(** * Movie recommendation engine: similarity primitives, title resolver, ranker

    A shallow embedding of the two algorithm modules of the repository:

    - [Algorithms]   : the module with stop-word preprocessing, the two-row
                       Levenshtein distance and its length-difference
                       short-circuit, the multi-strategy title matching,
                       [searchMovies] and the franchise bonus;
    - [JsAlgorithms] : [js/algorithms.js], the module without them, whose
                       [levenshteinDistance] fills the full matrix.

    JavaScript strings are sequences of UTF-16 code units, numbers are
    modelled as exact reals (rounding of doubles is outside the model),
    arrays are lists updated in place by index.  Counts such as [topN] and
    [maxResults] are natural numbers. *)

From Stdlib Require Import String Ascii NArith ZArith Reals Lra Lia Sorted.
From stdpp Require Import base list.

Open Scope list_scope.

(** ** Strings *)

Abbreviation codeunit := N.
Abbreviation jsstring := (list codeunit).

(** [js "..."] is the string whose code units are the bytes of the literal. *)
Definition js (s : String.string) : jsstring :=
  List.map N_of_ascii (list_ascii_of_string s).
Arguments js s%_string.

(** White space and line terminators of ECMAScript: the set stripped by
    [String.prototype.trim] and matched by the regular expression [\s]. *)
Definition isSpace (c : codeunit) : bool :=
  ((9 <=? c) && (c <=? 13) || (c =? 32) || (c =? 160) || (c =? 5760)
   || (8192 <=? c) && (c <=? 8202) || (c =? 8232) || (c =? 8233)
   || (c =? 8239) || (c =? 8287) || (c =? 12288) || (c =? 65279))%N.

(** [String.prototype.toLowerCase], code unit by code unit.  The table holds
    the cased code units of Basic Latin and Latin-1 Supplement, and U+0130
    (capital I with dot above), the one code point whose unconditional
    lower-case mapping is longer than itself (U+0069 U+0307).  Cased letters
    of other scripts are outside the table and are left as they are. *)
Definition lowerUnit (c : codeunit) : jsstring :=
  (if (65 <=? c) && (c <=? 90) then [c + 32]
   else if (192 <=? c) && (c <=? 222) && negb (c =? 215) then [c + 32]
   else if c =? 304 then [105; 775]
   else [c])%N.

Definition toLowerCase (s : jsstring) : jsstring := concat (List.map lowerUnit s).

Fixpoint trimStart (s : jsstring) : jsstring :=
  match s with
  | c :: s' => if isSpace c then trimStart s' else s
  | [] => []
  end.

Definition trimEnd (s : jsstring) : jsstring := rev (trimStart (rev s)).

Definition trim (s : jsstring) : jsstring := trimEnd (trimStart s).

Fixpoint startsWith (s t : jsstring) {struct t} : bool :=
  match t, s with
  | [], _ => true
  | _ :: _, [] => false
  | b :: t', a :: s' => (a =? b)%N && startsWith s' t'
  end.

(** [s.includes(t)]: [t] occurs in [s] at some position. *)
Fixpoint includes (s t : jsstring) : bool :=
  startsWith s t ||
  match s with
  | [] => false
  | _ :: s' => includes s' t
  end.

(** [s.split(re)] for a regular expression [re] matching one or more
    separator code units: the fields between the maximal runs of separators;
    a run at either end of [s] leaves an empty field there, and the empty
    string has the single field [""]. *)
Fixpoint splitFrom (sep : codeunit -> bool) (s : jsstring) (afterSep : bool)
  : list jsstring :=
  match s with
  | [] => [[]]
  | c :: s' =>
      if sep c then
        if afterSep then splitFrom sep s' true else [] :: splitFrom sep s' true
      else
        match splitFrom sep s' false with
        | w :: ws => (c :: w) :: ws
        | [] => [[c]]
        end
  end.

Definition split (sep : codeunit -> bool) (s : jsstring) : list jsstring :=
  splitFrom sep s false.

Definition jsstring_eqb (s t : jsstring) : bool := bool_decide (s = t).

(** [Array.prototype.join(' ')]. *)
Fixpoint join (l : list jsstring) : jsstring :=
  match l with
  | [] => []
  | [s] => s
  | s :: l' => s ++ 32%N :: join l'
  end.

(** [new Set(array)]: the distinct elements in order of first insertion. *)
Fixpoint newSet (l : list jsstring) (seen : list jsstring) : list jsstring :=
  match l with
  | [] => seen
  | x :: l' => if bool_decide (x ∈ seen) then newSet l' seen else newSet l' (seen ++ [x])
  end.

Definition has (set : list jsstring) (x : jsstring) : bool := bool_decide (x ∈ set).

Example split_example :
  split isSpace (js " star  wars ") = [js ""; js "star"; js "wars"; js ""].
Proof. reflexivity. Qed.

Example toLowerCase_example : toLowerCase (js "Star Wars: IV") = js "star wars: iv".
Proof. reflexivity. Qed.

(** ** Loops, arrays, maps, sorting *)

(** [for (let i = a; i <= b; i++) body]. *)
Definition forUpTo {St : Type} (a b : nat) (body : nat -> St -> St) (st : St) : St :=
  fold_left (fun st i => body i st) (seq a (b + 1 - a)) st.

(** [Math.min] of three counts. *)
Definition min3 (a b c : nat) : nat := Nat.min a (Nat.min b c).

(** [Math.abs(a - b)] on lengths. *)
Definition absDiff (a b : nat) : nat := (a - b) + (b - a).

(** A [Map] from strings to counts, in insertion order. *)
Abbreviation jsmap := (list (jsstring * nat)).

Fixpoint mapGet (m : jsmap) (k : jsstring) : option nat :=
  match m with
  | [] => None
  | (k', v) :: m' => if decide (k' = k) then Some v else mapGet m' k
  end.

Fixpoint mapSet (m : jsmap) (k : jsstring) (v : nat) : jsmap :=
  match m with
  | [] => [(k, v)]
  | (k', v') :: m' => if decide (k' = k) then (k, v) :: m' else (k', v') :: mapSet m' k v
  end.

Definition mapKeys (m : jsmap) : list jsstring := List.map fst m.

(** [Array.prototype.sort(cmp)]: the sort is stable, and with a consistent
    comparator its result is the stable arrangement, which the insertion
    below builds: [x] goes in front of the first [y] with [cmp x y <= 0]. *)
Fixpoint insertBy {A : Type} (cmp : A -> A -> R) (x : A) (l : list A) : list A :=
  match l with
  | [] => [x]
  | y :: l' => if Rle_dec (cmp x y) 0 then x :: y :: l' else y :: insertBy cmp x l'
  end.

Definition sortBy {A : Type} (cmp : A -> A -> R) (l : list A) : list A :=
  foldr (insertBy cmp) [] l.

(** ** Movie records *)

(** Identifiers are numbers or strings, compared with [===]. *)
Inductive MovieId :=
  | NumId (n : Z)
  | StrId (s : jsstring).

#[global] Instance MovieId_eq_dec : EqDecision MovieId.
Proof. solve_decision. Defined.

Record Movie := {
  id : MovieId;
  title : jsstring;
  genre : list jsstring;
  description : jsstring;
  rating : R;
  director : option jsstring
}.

* * *

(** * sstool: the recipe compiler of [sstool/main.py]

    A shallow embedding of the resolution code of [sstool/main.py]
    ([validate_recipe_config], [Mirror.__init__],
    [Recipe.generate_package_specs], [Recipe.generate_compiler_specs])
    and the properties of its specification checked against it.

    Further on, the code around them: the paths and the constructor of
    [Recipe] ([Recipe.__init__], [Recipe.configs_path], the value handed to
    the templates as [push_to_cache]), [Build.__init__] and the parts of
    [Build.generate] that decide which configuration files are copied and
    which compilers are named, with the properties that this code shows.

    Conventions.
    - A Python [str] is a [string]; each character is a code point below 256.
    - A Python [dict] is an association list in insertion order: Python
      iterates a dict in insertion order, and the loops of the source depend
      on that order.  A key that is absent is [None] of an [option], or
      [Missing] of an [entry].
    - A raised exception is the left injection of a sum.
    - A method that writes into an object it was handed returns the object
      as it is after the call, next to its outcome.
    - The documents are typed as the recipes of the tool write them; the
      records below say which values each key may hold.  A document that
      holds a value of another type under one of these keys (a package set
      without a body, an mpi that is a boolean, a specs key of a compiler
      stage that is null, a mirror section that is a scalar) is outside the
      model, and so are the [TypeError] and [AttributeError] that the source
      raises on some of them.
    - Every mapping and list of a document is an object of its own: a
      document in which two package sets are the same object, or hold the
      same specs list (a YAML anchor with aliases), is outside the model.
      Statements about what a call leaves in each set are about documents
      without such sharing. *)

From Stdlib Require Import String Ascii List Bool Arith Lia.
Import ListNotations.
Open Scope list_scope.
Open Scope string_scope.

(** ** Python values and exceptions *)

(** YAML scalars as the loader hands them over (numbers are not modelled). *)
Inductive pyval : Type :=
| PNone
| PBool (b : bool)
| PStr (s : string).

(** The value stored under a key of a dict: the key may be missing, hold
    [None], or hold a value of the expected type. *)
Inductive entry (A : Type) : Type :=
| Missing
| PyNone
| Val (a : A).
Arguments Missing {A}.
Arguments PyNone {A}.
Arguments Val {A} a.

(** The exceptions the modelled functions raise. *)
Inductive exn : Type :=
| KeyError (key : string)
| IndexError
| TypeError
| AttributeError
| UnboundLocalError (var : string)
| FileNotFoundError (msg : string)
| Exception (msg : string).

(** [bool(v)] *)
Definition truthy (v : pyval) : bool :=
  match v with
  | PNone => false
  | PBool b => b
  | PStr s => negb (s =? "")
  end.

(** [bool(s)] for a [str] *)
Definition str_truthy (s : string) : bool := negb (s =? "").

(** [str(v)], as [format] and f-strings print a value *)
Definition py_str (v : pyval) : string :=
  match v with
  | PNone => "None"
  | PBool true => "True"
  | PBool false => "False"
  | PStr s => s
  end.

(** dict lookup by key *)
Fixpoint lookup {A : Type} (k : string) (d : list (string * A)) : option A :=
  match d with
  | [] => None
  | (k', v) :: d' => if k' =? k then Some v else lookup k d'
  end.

* * *

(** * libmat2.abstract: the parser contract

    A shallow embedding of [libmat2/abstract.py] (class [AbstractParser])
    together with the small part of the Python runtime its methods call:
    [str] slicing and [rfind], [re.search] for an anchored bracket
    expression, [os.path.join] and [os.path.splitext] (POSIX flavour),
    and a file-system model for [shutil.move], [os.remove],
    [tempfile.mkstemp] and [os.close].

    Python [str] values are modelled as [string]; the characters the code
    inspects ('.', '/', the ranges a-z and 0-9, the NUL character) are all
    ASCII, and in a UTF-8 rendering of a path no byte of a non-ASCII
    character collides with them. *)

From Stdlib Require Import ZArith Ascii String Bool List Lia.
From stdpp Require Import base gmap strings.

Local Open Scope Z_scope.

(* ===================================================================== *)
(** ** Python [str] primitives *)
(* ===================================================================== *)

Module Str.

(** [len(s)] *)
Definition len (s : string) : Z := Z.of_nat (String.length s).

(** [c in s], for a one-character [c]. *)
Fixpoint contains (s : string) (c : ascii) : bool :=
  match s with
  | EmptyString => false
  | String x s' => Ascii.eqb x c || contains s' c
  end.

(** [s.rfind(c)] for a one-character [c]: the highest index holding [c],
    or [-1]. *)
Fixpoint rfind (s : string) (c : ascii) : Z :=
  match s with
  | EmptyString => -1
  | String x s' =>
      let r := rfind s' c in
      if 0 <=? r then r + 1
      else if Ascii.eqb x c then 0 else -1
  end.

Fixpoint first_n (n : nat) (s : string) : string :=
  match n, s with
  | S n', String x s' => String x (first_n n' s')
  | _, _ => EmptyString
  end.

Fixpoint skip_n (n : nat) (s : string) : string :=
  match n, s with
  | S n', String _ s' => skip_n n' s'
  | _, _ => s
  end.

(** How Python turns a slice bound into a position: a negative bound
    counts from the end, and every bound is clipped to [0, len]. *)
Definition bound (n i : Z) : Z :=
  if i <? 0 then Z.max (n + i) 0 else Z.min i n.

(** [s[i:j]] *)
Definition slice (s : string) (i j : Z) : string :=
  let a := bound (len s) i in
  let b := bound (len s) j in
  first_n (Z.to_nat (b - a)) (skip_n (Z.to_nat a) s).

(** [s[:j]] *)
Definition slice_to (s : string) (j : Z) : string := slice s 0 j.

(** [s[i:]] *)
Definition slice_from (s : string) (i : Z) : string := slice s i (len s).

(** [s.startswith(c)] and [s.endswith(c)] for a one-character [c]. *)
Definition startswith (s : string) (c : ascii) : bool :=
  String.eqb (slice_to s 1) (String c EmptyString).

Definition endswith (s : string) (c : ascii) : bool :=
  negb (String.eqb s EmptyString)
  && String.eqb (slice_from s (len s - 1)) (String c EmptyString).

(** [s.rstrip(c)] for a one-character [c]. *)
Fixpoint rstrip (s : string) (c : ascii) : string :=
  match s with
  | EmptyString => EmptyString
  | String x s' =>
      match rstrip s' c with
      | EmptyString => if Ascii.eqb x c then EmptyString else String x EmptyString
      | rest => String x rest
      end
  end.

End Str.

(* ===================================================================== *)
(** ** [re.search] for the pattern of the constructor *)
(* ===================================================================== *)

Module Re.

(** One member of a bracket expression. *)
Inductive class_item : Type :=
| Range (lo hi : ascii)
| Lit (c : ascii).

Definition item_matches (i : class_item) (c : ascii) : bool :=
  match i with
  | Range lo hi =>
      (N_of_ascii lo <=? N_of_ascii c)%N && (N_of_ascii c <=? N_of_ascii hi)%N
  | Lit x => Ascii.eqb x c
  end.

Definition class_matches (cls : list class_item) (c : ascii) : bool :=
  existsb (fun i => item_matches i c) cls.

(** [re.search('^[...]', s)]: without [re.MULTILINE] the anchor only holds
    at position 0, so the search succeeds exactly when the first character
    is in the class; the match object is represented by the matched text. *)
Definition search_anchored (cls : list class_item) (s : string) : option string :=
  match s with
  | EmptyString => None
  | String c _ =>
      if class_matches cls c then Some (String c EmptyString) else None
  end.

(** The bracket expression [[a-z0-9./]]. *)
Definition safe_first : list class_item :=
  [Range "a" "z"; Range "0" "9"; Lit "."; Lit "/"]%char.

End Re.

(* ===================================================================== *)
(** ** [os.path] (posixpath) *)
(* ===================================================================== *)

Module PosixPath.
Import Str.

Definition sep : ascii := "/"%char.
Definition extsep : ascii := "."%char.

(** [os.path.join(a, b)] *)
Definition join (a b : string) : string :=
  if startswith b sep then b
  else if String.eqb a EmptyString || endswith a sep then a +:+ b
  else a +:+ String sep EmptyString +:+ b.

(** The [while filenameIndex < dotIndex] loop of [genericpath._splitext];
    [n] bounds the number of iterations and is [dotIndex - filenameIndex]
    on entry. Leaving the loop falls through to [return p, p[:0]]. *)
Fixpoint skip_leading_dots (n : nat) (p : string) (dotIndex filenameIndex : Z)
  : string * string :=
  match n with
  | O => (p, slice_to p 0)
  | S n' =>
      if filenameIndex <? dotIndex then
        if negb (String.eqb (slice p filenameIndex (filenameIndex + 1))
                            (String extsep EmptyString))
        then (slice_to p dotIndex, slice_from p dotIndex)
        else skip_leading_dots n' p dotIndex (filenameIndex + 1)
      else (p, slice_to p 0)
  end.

* * *

EXERCISE DESCRIPTION – Reproduce the entries above exactly, but only the lines between the line holding "modelled as exact" and the line holding "Abbreviation jsstring := (list codeunit).", inclusive.

WORKED SOLUTION –
    modelled as exact reals (rounding of doubles is outside the model),
    arrays are lists updated in place by index.  Counts such as [topN] and
    [maxResults] are natural numbers. *)

From Stdlib Require Import String Ascii NArith ZArith Reals Lra Lia Sorted.
From stdpp Require Import base list.

Open Scope list_scope.

(** ** Strings *)

Abbreviation codeunit := N.
Abbreviation jsstring := (list codeunit).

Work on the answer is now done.